** Opening Data in this exercise block **
(** * Gold implied-volatility surface: the quant core of [update_surface]

    A shallow embedding of the callback [update_surface] of [src/goldIV.py]
    and of the pandas / numpy operations it is written with.

    Conventions of the embedding.
    - A Python float is the rational it denotes ([Q]); rounding, [nan] and
      the infinities are outside the model.  A Python [int] is a [Z].
    - A calendar date is its day ordinal ([Z]); the difference of two dates
      in days is the difference of the ordinals.
    - A raised exception is a value of [exn]; code that may raise lives in
      the [result] monad, and the order of the binds is the order of
      evaluation of the source.
    - The two library routines whose algorithm is not part of the
      repository, [Series.argsort] and [scipy.interpolate.Rbf], are
      section variables. *)

From Stdlib Require Import QArith Qabs Lqa ZArith String List Bool Lia.
From Stdlib Require Import Permutation Sorted.
Import ListNotations.
Local Open Scope string_scope.
Local Open Scope list_scope.
Local Open Scope Q_scope.

(* ------------------------------------------------------------------ *)
(** ** Exceptions and the error monad *)

Inductive exn : Type :=
| KeyError (key : string)            (* a missing DataFrame column *)
| IndexError                         (* a positional index out of bounds *)
| UnboundLocalError (name : string)  (* a local read before assignment *)
| LibraryError (cls : string).       (* raised inside a library, by class *)

(** [type(e).__name__] *)
Definition exn_class (e : exn) : string :=
  match e with
  | KeyError _ => "KeyError"
  | IndexError => "IndexError"
  | UnboundLocalError _ => "UnboundLocalError"
  | LibraryError cls => cls
  end.

Inductive result (A : Type) : Type :=
| Return (a : A)
| Raise (e : exn).
Arguments Return {A} a.
Arguments Raise {A} e.

Definition bind {A B : Type} (m : result A) (k : A -> result B) : result B :=
  match m with
  | Return a => k a
  | Raise e => Raise e
  end.

Notation "v <- m ;; k" := (bind m (fun v => k))
  (at level 61, m at next level, right associativity).
Notation "' p <- m ;; k" := (bind m (fun v => let p := v in k))
  (at level 61, p pattern, m at next level, right associativity).

(** The request fails with an exception of class [cls]. *)
Definition fails_with {A : Type} (r : result A) (cls : string) : Prop :=
  match r with
  | Raise e => exn_class e = cls
  | Return _ => False
  end.

(* ------------------------------------------------------------------ *)
(** ** Numbers *)

(** Python's [a > b] and [a < b] on floats. *)
Definition Qgtb (a b : Q) : bool := negb (Qle_bool a b).
Definition Qltb (a b : Q) : bool := negb (Qle_bool b a).

Definition Qmin2 (a b : Q) : Q := if Qle_bool a b then a else b.
Definition Qmax2 (a b : Q) : Q := if Qle_bool a b then b else a.

(** [Series.min()] and [Series.max()].  On an empty Series pandas returns
    [nan]; the callback never gets there, because the column access on an
    empty frame raises first (see [column]). *)
Definition Zseries_min (s : list Z) : Z :=
  match s with [] => 0%Z | a :: r => fold_left Z.min r a end.
Definition Zseries_max (s : list Z) : Z :=
  match s with [] => 0%Z | a :: r => fold_left Z.max r a end.
Definition Qseries_min (s : list Q) : Q :=
  match s with [] => 0 | a :: r => fold_left Qmin2 r a end.
Definition Qseries_max (s : list Q) : Q :=
  match s with [] => 0 | a :: r => fold_left Qmax2 r a end.

(** The feed-to-chain unit conversion, the literal [10.885] of the source. *)
Definition multiplier : Q := 10.885.

(* ------------------------------------------------------------------ *)
(** ** The quote source ([yf.Ticker]) *)

Definition date : Type := Z.

(** A row of [chain.calls]. *)
Record OptionRow : Type := {
  strike : Q;
  impliedVolatility : Q
}.

Record Ticker : Type := {
  history_Close : list Q;                  (* ticker.history(period="1d")['Close'] *)
  options : list date;                     (* ticker.options *)
  option_chain_calls : date -> list OptionRow  (* ticker.option_chain(exp).calls *)
}.

(** [s.iloc[-1]] *)
Definition iloc_last (s : list Q) : result Q :=
  match rev s with
  | [] => Raise IndexError
  | c :: _ => Return c
  end.

(** [l[i:j]] for [0 <= i <= j]. *)
Definition slice {A : Type} (i j : nat) (l : list A) : list A :=
  firstn (j - i) (skipn i l).

(* ------------------------------------------------------------------ *)
(** ** 1. Data ingestion *)

(** Truth value of [manual_price]: [None] and zero are false. *)
Definition truthy (manual_price : option Q) : bool :=
  match manual_price with
  | None => false
  | Some p => negb (Qeq_bool p 0)
  end.

Definition data_ingestion (ticker : Ticker) (manual_price : option Q)
  : result (Q * string) :=
  match manual_price with
  | Some p =>
      if truthy manual_price then Return (p, "MANUAL")
      else c <- iloc_last (history_Close ticker) ;;
           Return (c * multiplier, "FEED")
  | None =>
      c <- iloc_last (history_Close ticker) ;;
      Return (c * multiplier, "FEED")
  end.

(* ------------------------------------------------------------------ *)
(** ** 2. Option chain scanner *)

(** An element of [raw_points], a row of [df]. *)
Record point : Type := {
  x : Z;   (* days to expiry *)
  y : Q;   (* strike * 10.885 *)
  z : Q    (* implied volatility *)
}.

Definition DataFrame : Type := list point.

(** [mask], row by row. *)
Definition mask (spot : Q) (row : OptionRow) : bool :=
  Qgtb (strike row * multiplier) (spot * 0.85)
  && Qltb (strike row * multiplier) (spot * 1.15).

Definition raw_point (days : Z) (row : OptionRow) : point :=
  {| x := days; y := strike row * multiplier; z := impliedVolatility row |}.

(** The body of the loop over one expiration. *)
Definition scan_expiration (ticker : Ticker) (today : date) (spot : Q)
  (exp : date) : list point :=
  let days := (exp - today)%Z in
  let df_opt := filter (mask spot) (option_chain_calls ticker exp) in
  map (raw_point days) df_opt.

Definition option_chain_scanner (ticker : Ticker) (today : date) (spot : Q)
  : DataFrame :=
  flat_map (scan_expiration ticker today spot) (slice 1 5 (options ticker)).

(* ------------------------------------------------------------------ *)
(** ** DataFrame access *)

(** [df[name]]: [pd.DataFrame([])] has no column at all, so any column
    access on it raises [KeyError]. *)
Definition column {A : Type} (name : string) (proj : point -> A)
  (df : DataFrame) : result (list A) :=
  match df with
  | [] => Raise (KeyError name)
  | _ :: _ => Return (map proj df)
  end.

(** [df.empty] *)
Definition empty {A : Type} (l : list A) : bool :=
  match l with [] => true | _ :: _ => false end.

(** [df.iloc[idx]] for a list of positions. *)
Fixpoint iloc (df : DataFrame) (idx : list nat) : result DataFrame :=
  match idx with
  | [] => Return []
  | i :: idx' =>
      match nth_error df i with
      | None => Raise IndexError
      | Some p => rows <- iloc df idx' ;; Return (p :: rows)
      end
  end.

(** [s.values[0]] *)
Definition values0 (s : list Q) : result Q :=
  match s with
  | [] => Raise IndexError
  | v :: _ => Return v
  end.

(* ------------------------------------------------------------------ *)
(** ** numpy: linspace and meshgrid *)

(** [np.linspace(start, stop, num)] with the default [endpoint=True]. *)
Definition linspace (start stop : Q) (num : nat) : list Q :=
  let div := (num - 1)%nat in
  let step := (stop - start) / inject_Z (Z.of_nat div) in
  map (fun i : nat =>
         if (Nat.ltb 1 num && Nat.eqb i div)%bool then stop
         else start + inject_Z (Z.of_nat i) * step)
      (seq 0 num).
** Closing Data in this exercise block **
[Task item] Output the material above exactly, but only from the line that carries "(** Python's [a" through the line that carries "Z.min r a end.".

[Response area]
(** Python's [a > b] and [a < b] on floats. *)
Definition Qgtb (a b : Q) : bool := negb (Qle_bool a b).
Definition Qltb (a b : Q) : bool := negb (Qle_bool b a).

Definition Qmin2 (a b : Q) : Q := if Qle_bool a b then a else b.
Definition Qmax2 (a b : Q) : Q := if Qle_bool a b then b else a.

(** [Series.min()] and [Series.max()].  On an empty Series pandas returns
    [nan]; the callback never gets there, because the column access on an
    empty frame raises first (see [column]). *)
Definition Zseries_min (s : list Z) : Z :=
  match s with [] => 0%Z | a :: r => fold_left Z.min r a end.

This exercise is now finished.